- TASK TO COMPLETE -
Please copy the listing below in its entirety, without alteration.
[PROVIDED RECORDS Boundary: Start]
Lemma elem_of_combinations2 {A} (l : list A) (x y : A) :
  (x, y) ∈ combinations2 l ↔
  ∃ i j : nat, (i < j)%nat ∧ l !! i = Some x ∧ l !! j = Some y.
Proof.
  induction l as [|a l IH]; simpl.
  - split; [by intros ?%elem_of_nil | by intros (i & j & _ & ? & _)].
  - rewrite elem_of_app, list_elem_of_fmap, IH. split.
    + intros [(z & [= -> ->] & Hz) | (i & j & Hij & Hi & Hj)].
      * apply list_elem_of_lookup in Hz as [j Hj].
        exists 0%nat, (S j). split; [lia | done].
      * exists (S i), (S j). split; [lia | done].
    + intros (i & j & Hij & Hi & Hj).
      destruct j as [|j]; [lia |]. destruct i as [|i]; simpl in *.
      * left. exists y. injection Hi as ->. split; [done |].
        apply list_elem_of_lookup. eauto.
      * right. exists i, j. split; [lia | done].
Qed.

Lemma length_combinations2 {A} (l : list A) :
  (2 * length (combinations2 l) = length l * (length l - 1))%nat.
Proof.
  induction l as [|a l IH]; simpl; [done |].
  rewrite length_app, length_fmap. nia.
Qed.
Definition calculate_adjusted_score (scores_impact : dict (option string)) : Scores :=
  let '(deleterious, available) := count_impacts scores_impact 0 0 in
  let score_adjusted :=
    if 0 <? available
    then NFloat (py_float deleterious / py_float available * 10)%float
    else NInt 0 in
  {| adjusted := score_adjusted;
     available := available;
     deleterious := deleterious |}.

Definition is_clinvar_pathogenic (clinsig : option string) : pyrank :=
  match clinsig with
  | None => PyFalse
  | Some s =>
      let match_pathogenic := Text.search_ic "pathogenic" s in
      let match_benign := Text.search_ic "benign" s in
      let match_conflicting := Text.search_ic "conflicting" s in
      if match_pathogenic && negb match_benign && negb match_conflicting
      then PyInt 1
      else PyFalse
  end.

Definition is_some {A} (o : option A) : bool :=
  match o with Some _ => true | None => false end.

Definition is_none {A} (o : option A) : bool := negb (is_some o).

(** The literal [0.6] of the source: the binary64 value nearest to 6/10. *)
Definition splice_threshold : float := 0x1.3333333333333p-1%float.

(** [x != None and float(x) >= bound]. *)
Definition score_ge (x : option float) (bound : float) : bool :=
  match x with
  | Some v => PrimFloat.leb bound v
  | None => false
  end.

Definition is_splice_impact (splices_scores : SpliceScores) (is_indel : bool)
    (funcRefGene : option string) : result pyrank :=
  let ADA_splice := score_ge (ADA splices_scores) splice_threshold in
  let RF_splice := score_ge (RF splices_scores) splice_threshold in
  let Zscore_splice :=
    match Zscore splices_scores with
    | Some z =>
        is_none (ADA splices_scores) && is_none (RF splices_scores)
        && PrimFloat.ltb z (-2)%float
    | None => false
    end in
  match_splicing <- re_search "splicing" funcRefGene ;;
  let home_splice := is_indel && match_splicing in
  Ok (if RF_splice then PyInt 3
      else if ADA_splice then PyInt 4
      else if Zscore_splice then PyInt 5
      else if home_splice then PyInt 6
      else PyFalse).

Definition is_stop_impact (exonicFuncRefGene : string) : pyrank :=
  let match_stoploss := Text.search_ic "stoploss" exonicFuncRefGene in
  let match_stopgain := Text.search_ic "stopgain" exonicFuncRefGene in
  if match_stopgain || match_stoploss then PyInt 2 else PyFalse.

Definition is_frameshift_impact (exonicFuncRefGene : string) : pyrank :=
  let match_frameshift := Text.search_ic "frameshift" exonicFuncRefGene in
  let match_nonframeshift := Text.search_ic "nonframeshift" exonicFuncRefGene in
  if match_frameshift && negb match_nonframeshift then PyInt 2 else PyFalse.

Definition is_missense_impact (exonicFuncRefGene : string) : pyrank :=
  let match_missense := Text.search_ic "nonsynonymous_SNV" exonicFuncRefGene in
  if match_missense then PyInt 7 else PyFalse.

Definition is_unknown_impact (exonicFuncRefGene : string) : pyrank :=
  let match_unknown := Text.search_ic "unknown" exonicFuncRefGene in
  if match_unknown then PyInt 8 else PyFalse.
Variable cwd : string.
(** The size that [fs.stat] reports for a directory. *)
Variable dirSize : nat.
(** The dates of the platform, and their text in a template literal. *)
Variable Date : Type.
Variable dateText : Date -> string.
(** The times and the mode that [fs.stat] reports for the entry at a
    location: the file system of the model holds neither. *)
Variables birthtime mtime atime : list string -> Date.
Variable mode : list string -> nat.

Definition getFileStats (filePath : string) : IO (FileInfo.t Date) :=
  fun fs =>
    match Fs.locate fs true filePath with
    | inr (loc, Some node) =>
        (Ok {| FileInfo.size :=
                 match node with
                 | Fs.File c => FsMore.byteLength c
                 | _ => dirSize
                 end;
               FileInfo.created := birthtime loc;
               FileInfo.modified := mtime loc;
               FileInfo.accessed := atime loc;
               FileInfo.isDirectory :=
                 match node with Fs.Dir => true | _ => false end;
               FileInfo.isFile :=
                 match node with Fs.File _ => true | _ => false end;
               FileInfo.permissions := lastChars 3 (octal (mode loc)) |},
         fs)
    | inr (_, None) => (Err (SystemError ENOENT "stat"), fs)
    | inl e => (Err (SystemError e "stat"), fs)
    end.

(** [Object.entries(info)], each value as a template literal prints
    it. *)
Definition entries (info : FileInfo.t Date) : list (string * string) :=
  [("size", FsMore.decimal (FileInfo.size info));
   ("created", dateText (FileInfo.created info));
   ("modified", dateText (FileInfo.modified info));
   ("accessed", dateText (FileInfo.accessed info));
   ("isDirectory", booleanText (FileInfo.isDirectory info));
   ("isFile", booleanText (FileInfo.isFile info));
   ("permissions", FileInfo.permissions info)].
[PROVIDED RECORDS Boundary: End]
- ANSWER BELOW -
Lemma elem_of_combinations2 {A} (l : list A) (x y : A) :
  (x, y) ∈ combinations2 l ↔
  ∃ i j : nat, (i < j)%nat ∧ l !! i = Some x ∧ l !! j = Some y.
Proof.
  induction l as [|a l IH]; simpl.
  - split; [by intros ?%elem_of_nil | by intros (i & j & _ & ? & _)].
  - rewrite elem_of_app, list_elem_of_fmap, IH. split.
    + intros [(z & [= -> ->] & Hz) | (i & j & Hij & Hi & Hj)].
      * apply list_elem_of_lookup in Hz as [j Hj].
        exists 0%nat, (S j). split; [lia | done].
      * exists (S i), (S j). split; [lia | done].
    + intros (i & j & Hij & Hi & Hj).
      destruct j as [|j]; [lia |]. destruct i as [|i]; simpl in *.
      * left. exists y. injection Hi as ->. split; [done |].
        apply list_elem_of_lookup. eauto.
      * right. exists i, j. split; [lia | done].
Qed.

Lemma length_combinations2 {A} (l : list A) :
  (2 * length (combinations2 l) = length l * (length l - 1))%nat.
Proof.
  induction l as [|a l IH]; simpl; [done |].
  rewrite length_app, length_fmap. nia.
Qed.
Definition calculate_adjusted_score (scores_impact : dict (option string)) : Scores :=
  let '(deleterious, available) := count_impacts scores_impact 0 0 in
  let score_adjusted :=
    if 0 <? available
    then NFloat (py_float deleterious / py_float available * 10)%float
    else NInt 0 in
  {| adjusted := score_adjusted;
     available := available;
     deleterious := deleterious |}.

Definition is_clinvar_pathogenic (clinsig : option string) : pyrank :=
  match clinsig with
  | None => PyFalse
  | Some s =>
      let match_pathogenic := Text.search_ic "pathogenic" s in
      let match_benign := Text.search_ic "benign" s in
      let match_conflicting := Text.search_ic "conflicting" s in
      if match_pathogenic && negb match_benign && negb match_conflicting
      then PyInt 1
      else PyFalse
  end.

Definition is_some {A} (o : option A) : bool :=
  match o with Some _ => true | None => false end.

Definition is_none {A} (o : option A) : bool := negb (is_some o).

(** The literal [0.6] of the source: the binary64 value nearest to 6/10. *)
Definition splice_threshold : float := 0x1.3333333333333p-1%float.

(** [x != None and float(x) >= bound]. *)
Definition score_ge (x : option float) (bound : float) : bool :=
  match x with
  | Some v => PrimFloat.leb bound v
  | None => false
  end.

Definition is_splice_impact (splices_scores : SpliceScores) (is_indel : bool)
    (funcRefGene : option string) : result pyrank :=
  let ADA_splice := score_ge (ADA splices_scores) splice_threshold in
  let RF_splice := score_ge (RF splices_scores) splice_threshold in
  let Zscore_splice :=
    match Zscore splices_scores with
    | Some z =>
        is_none (ADA splices_scores) && is_none (RF splices_scores)
        && PrimFloat.ltb z (-2)%float
    | None => false
    end in
  match_splicing <- re_search "splicing" funcRefGene ;;
  let home_splice := is_indel && match_splicing in
  Ok (if RF_splice then PyInt 3
      else if ADA_splice then PyInt 4
      else if Zscore_splice then PyInt 5
      else if home_splice then PyInt 6
      else PyFalse).

Definition is_stop_impact (exonicFuncRefGene : string) : pyrank :=
  let match_stoploss := Text.search_ic "stoploss" exonicFuncRefGene in
  let match_stopgain := Text.search_ic "stopgain" exonicFuncRefGene in
  if match_stopgain || match_stoploss then PyInt 2 else PyFalse.

Definition is_frameshift_impact (exonicFuncRefGene : string) : pyrank :=
  let match_frameshift := Text.search_ic "frameshift" exonicFuncRefGene in
  let match_nonframeshift := Text.search_ic "nonframeshift" exonicFuncRefGene in
  if match_frameshift && negb match_nonframeshift then PyInt 2 else PyFalse.

Definition is_missense_impact (exonicFuncRefGene : string) : pyrank :=
  let match_missense := Text.search_ic "nonsynonymous_SNV" exonicFuncRefGene in
  if match_missense then PyInt 7 else PyFalse.

Definition is_unknown_impact (exonicFuncRefGene : string) : pyrank :=
  let match_unknown := Text.search_ic "unknown" exonicFuncRefGene in
  if match_unknown then PyInt 8 else PyFalse.
Variable cwd : string.
(** The size that [fs.stat] reports for a directory. *)
Variable dirSize : nat.
(** The dates of the platform, and their text in a template literal. *)
Variable Date : Type.
Variable dateText : Date -> string.
(** The times and the mode that [fs.stat] reports for the entry at a
    location: the file system of the model holds neither. *)
Variables birthtime mtime atime : list string -> Date.
Variable mode : list string -> nat.

Definition getFileStats (filePath : string) : IO (FileInfo.t Date) :=
  fun fs =>
    match Fs.locate fs true filePath with
    | inr (loc, Some node) =>
        (Ok {| FileInfo.size :=
                 match node with
                 | Fs.File c => FsMore.byteLength c
                 | _ => dirSize
                 end;
               FileInfo.created := birthtime loc;
               FileInfo.modified := mtime loc;
               FileInfo.accessed := atime loc;
               FileInfo.isDirectory :=
                 match node with Fs.Dir => true | _ => false end;
               FileInfo.isFile :=
                 match node with Fs.File _ => true | _ => false end;
               FileInfo.permissions := lastChars 3 (octal (mode loc)) |},
         fs)
    | inr (_, None) => (Err (SystemError ENOENT "stat"), fs)
    | inl e => (Err (SystemError e "stat"), fs)
    end.

(** [Object.entries(info)], each value as a template literal prints
    it. *)
Definition entries (info : FileInfo.t Date) : list (string * string) :=
  [("size", FsMore.decimal (FileInfo.size info));
   ("created", dateText (FileInfo.created info));
   ("modified", dateText (FileInfo.modified info));
   ("accessed", dateText (FileInfo.accessed info));
   ("isDirectory", booleanText (FileInfo.isDirectory info));
   ("isFile", booleanText (FileInfo.isFile info));
   ("permissions", FileInfo.permissions info)].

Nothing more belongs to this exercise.